Os participantes eram atletas recreativos sem treinamento prévio em mergulho livre ou apneia. O tempo médio de apneia foi de 71 segundos — embora seja interessante notar que a duração de cada apneia sucessiva aumentou. A primeira durou pouco mais de 40 segundos; a segunda passou de 60 segundos; as últimas chegaram a cerca de 80 segundos.
Aqui estão os tempos médios de apneia (BHT, sigla em inglês), com mais ou menos os desvios padrão, para as cinco tentativas:
Essa progressão é parcialmente resultado da ação dos glóbulos vermelhos extras liberados pelo baço. De fato, exames de sangue mostraram que os níveis de hemoglobina e a contagem de glóbulos vermelhos aumentaram em 4% ao final da última apneia.
Resultados na performance
O principal resultado foi que os participantes duraram, em média, 0,75% mais tempo no teste de ciclismo após as apneias, uma diferença pequena, mas estatisticamente significativa. Além disso, demoraram mais para atingir o segundo limiar ventilatório, o ponto em que a respiração se torna realmente ofegante.
Não é só o aumento dos glóbulos vermelhos
Vale ressaltar que outros mecanismos podem estar envolvidos além da contração do baço. Prender a respiração aumenta os níveis de dióxido de carbono no sangue, o que, por meio de um mecanismo chamado efeito Bohr, facilita que os músculos liberem oxigênio dos glóbulos vermelhos em circulação. Isso melhora o metabolismo aeróbico e ajuda a explicar por que os exames de sangue também mostraram que os níveis de lactato em repouso caíram 15% após as apneias. O quadro fisiológico completo é bastante complexo, mas o resultado final é que os participantes do novo estudo apresentaram uma resistência um pouco melhor.

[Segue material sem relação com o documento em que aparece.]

Lemma validate_leaf_wf ftype d f : validate_leaf ftype d = Ok f → wf_leaf f.
Proof.
  unfold validate_leaf. destruct (assoc ftype FILTER_KEYS) as [allowed|] eqn:Ea; [|done].
  intros (u & _ & ([] & Hints & H)%res_bind_Ok)%res_bind_Ok.
  apply res_bind_Ok in H as (mn & _ & (mx & _ & (u2 & Hmm%reject_if_Ok & H)%res_bind_Ok)%res_bind_Ok).
  assert (∀ key df, key ∈ default [] (assoc ftype INT_KEYS_BY_FILTER) → (1 ≤ df)%Z →
    (1 ≤ int_or key df d)%Z) as Hint.
  { intros key df Hk Hdf. pose proof (proj1 (res_iter_Ok _ _) Hints key Hk) as Hu'.
    by eapply int_or_pos. }
  assert (ftype ∈ map fst FILTER_KEYS) as Hin.
  { apply assoc_elem in Ea. apply list_elem_of_fmap. by exists (ftype, allowed). }
  unfold FILTER_KEYS in Hin. simpl in Hin. rewrite !elem_of_cons, elem_of_nil in Hin.
  destruct_or! Hin; subst ftype; simpl in *; try done.
  all: try (injection H as <-; cbn [wf_leaf]; split_and?; try done; (apply Hint; [set_solver|lia])).
  - apply res_bind_Ok in H as (ev & Hev & [= <-]). unfold check_event in Hev.
    repeat case_match; simplify_eq. split; [by apply str_in_spec|]. apply Hint; [set_solver|lia].
  - apply res_bind_Ok in H as (x & Hx & [= <-]). unfold check_distance in Hx.
    repeat case_match; simplify_eq; simpl; [by apply Z.ltb_ge|done].
  - apply res_bind_Ok in H as (p & Hp & [= <-]). unfold check_position in Hp.
    repeat case_match; simplify_eq. simpl.
    match goal with H : str_in _ _ = true |- _ => apply str_in_spec in H end. set_solver.
Qed.

Lemma res_map_wf (f : pyval → result node) l ns :
  Forall (λ x, ∀ n, f x = Ok n → wf_node n) l → res_map f l = Ok ns → Forall wf_node ns.
Proof.
  revert ns. induction l as [|x l IH]; intros ns; simpl; [intros _ [= <-]; constructor|].
  intros [Hx Hl]%Forall_cons (y & Hy & (ys & Hys & [= <-])%res_bind_Ok)%res_bind_Ok. constructor; eauto.
Qed.

(** The inner loop of [_validate_node] is [res_map]. *)
Lemma validate_go l :
  (fix go l := match l with
   | [] => Ok []
   | z :: l' => a ← _validate_node z; b ← go l'; Ok (a :: b)
   end) l = res_map _validate_node l.
Proof. induction l as [|x l IH]; simpl; [done|]. by rewrite IH. Qed.

Lemma validate_node_wf v n : _validate_node v = Ok n → wf_node n.
Proof.
  revert n. enough ((∀ n, _validate_node v = Ok n → wf_node n) ∧
    match v with PList l => Forall (λ x, ∀ n, _validate_node x = Ok n → wf_node n) l | _ => True end)
    by naive_solver.
  induction v as [| | | | |l IH|d IH] using pyval_ind'; try (by split).
  { split; [done|]. eapply Forall_impl; [exact IH|]. by intros x []. }
  split; [|done]. intros n. cbn [_validate_node].
  destruct (assoc "type" d) as [[| | | |ftype| |]|]; try done.
  destruct (str_in ftype ["and"; "or"]).
  - intros (u & _ & (subs & Hsubs & [= <-])%res_bind_Ok)%res_bind_Ok.
    assert (subs ≠ [] ∧ Forall wf_node subs) as [Hne Hwf]; [|destruct (String.eqb _ _); by constructor].
    revert IH Hsubs. generalize d. intros l. induction l as [|[k sub] l IHl]; [done|].
    intros [[_ Hsub] Hl]%Forall_cons. destruct (String.eqb k "filters"); [|by apply IHl].
    destruct sub as [| | | | |[|x xs]|]; try done. simpl in Hsub. apply Forall_cons in Hsub as [Hx Hxs].
    intros (y & Hy & (ys & Hys & [= <-])%res_bind_Ok)%res_bind_Ok. split; [done|].
    constructor; [by apply Hx|]. rewrite validate_go in Hys. by eapply res_map_wf.
  - intros (f & Hf & [= <-])%res_bind_Ok. constructor. by eapply validate_leaf_wf.
Qed.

O que isso significa na prática?
Pessoalmente, não consigo imaginar realizar cinco apneias máximas dois minutos antes de uma corrida. Mas alguns pesquisadores sugeriram que uma única apneia pode ser suficiente para obter a maior parte dos benefícios. Se você observar o gráfico dos tempos de apneia, parece que a maior mudança ocorre após a primeira tentativa, com menos alterações nas subsequentes. Talvez duas apneias alguns minutos antes de uma competição sejam viáveis.
Outra grande questão é se um bom aquecimento intenso alcança o mesmo efeito. No novo estudo, todos os participantes fizeram um aquecimento de dez minutos, incluindo corrida leve e “alongamentos dinâmicos para o corpo todo”. Mas é possível que um aquecimento mais longo e mais intenso possa desencadear a contração do baço sozinho. Essas são perguntas que estudos futuros terão que responder — e espero que o façam, de uma forma ou de outra, porque é revigorante considerar uma fonte estranha e maravilhosa de possíveis “ganhos marginais” que, para variar, está ao alcance de todos.